Some of the ideas above sound extremely cumbersome and more than we need.

> Add API for discovering feature availability
> --------------------------------------------
>
>                 Key: COUCHDB-2052
>                 URL: https://issues.apache.org/jira/browse/COUCHDB-2052
>             Project: CouchDB
>          Issue Type: Improvement
>      Security Level: public(Regular issues) 
>          Components: HTTP Interface
>            Reporter: Jens Alfke
>
> I propose adding to the response of "GET /" a property called "features" or 
> "extensions" whose value is an array of strings, each string being an 
> agreed-upon identifier of a specific optional feature. For example:
>       {"couchdb": "welcome", "features": ["_bulk_get", "persona"]}, "vendor": 
> …
> Rationale:
> Features are being added to CouchDB over time, plug-ins may add features, and 
> there are compatible servers that may have nonstandard features (like 
> _bulk_get). But there isn't a clear way for a client (which might be another 
> server's replicator) to determine what features a server has. Currently a 
> client looking at the response of a GET / has to figure out what server and 
> version thereof it's talking to, and then has to consult hardcoded knowledge 
> that version X of server Y supports feature Z.

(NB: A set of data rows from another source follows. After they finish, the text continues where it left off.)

(* ================================================================== *)
(** ** Where a failed conversion raises and where it does not *)

(** C5 as the code has it.  A conversion that fails raises a
    unit-conversion error in the electricity calculator (declared unit
    not kWh), in the fugitive calculator (declared unit not kg, be it
    with a refrigerant type or with a registry factor that carries a
    co2e_factor) and in the combustion arithmetic of the stationary and
    mobile calculators (factor in another unit than the declared one);
    those two calculators never get there, since the factor they resolve
    is in the declared unit.  The distance-based Scope 3 path alone
    substitutes silently: with a resolved factor it always returns a
    result, a failed conversion of the distance leaves the distance as
    declared, and a failed conversion of the weight leaves the weight as
    declared. *)
Theorem failed_conversion (convert : Converter) (self : BaseScopeCalculator.t)
        (activity : ActivityRecord.t) :
  let quantity := ActivityRecord.quantity activity in
  let unit := ActivityRecord.unit activity in
  (PyStr.lower unit <> "kwh" -> PyStr.lower unit <> "kilowatt_hour" ->
   convert quantity unit "kWh" = None ->
   ElectricityCalculator.calculate convert self activity
   = Err (CannotConvert unit "kWh"))
  /\ (ActivityRecord.custom_factor activity = None ->
      ActivityRecord.refrigerant_type activity <> None ->
      PyStr.lower unit <> "kg" ->
      convert quantity unit "kg" = None ->
      FugitiveEmissionsCalculator.calculate convert self activity
      = Err (CannotConvert unit "kg"))
  /\ (forall factor co2e_factor,
        ActivityRecord.custom_factor activity = None ->
        ActivityRecord.refrigerant_type activity = None ->
        FactorRegistry.find_factor (BaseScopeCalculator.registry self)
          "fugitive_emissions" None None (Some unit)
          (ActivityRecord.factor_source activity) = Some factor ->
        EmissionFactor.co2e_factor factor = Some co2e_factor ->
        PyStr.lower unit <> "kg" ->
        convert quantity unit "kg" = None ->
        FugitiveEmissionsCalculator.calculate convert self activity
        = Err (CannotConvert unit "kg"))
  /\ (forall cat factor,
        PyStr.lower unit <> PyStr.lower (EmissionFactor.activity_unit factor) ->
        convert quantity unit (EmissionFactor.activity_unit factor) = None ->
        Engine.combustion_with_factor convert self activity cat factor
        = Err (CannotConvert unit (EmissionFactor.activity_unit factor)))
  /\ (forall factor,
        StationaryCombustionCalculator.resolve self activity = Some factor
        \/ MobileCombustionCalculator.resolve self activity = Some factor ->
        PyStr.lower unit = PyStr.lower (EmissionFactor.activity_unit factor))
  /\ (forall from_unit to_unit,
        error_kind (CannotConvert from_unit to_unit) = KUnitConversionError
        /\ StationaryCombustionCalculator.calculate convert self activity
           <> Err (CannotConvert from_unit to_unit)
        /\ MobileCombustionCalculator.calculate convert self activity
           <> Err (CannotConvert from_unit to_unit))
  /\ (forall distance factor,
        Scope3Calculator.resolve_distance self activity = Some factor ->
        exists r,
          Scope3Calculator._calculate_distance_based convert self activity distance
          = Ok [r]
          /\ EmissionResult.total_co2e_kg r
             = (Scope3Calculator.distance_quantity convert activity
                  (Scope3Calculator.distance_in_factor_unit convert activity
                                                            distance factor) factor
                * Engine.co2e_or_co2 factor)%float)
  /\ (forall distance factor distance_unit,
        ActivityRecord.distance_unit activity = Some distance_unit ->
        convert distance distance_unit (EmissionFactor.activity_unit factor) = None ->
        Scope3Calculator.distance_in_factor_unit convert activity distance factor
        = distance)
  /\ (forall weight weight_unit,
        ActivityRecord.weight_unit activity = Some weight_unit ->
        convert weight weight_unit "metric_ton" = None ->
        Scope3Calculator.weight_in_tonnes convert activity weight = weight).
Proof.
  intros quantity unit. subst quantity unit.
  split.
  { intros H1 H2 Hc. unfold ElectricityCalculator.calculate,
      ElectricityCalculator.quantity_in_kwh.
    apply String.eqb_neq in H1, H2. rewrite H1, H2. simpl.
    unfold Engine.convert_or_raise. now rewrite Hc. }
  split.
  { intros Hcustom Href Hu Hc. unfold FugitiveEmissionsCalculator.calculate.
    rewrite Hcustom.
    destruct (ActivityRecord.refrigerant_type activity) as [ref |]; [| congruence].
    unfold FugitiveEmissionsCalculator.with_refrigerant,
      FugitiveEmissionsCalculator.quantity_in_kg.
    apply String.eqb_neq in Hu. rewrite Hu. simpl.
    unfold Engine.convert_or_raise. now rewrite Hc. }
  split.
  { intros factor co2e_factor Hcustom Href Hf Hco2e Hu Hc.
    unfold FugitiveEmissionsCalculator.calculate. rewrite Hcustom, Href.
    unfold FugitiveEmissionsCalculator.without_refrigerant. rewrite Hf, Hco2e.
    unfold FugitiveEmissionsCalculator.quantity_in_kg.
    apply String.eqb_neq in Hu. rewrite Hu. simpl.
    unfold Engine.convert_or_raise. now rewrite Hc. }
  split.
  { intros cat factor Hu Hc. unfold Engine.combustion_with_factor.
    apply String.eqb_neq in Hu. rewrite Hu. simpl.
    unfold Engine.convert_or_raise. now rewrite Hc. }
  split.
  { intros factor. apply combustion_resolved_unit. }
  split.
  { intros from_unit to_unit. split; [reflexivity |].
    split; intros H.
    - pose proof (stationary_errors convert self activity) as E.
      rewrite H in E. discriminate E.
    - pose proof (mobile_errors convert self activity) as E.
      rewrite H in E. discriminate E. }
  split.
  { intros distance factor Hres.
    unfold Scope3Calculator._calculate_distance_based. rewrite Hres.
    eexists. split; reflexivity. }
  split.
  { intros distance factor distance_unit Hdu Hc.
    unfold Scope3Calculator.distance_in_factor_unit. rewrite Hdu.
    destruct (_ && _); [| reflexivity].
    unfold Engine.convert_or_keep. now rewrite Hc. }
  intros weight weight_unit Hwu Hc.
  unfold Scope3Calculator.weight_in_tonnes. rewrite Hwu.
  destruct (_ && _); [| reflexivity].
  unfold Engine.convert_or_keep. now rewrite Hc.
Qed.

> (True, you can often get away without needing to check, by assuming a feature 
> exists but falling back to standard behavior if you get an error. But not all 
> features may be so easy to detect — the behavior of an unaware server might 
> be to ignore the feature and do the wrong thing, rather than returning an 
> error — and anyway this adds extra round-trips that slow down the operation.)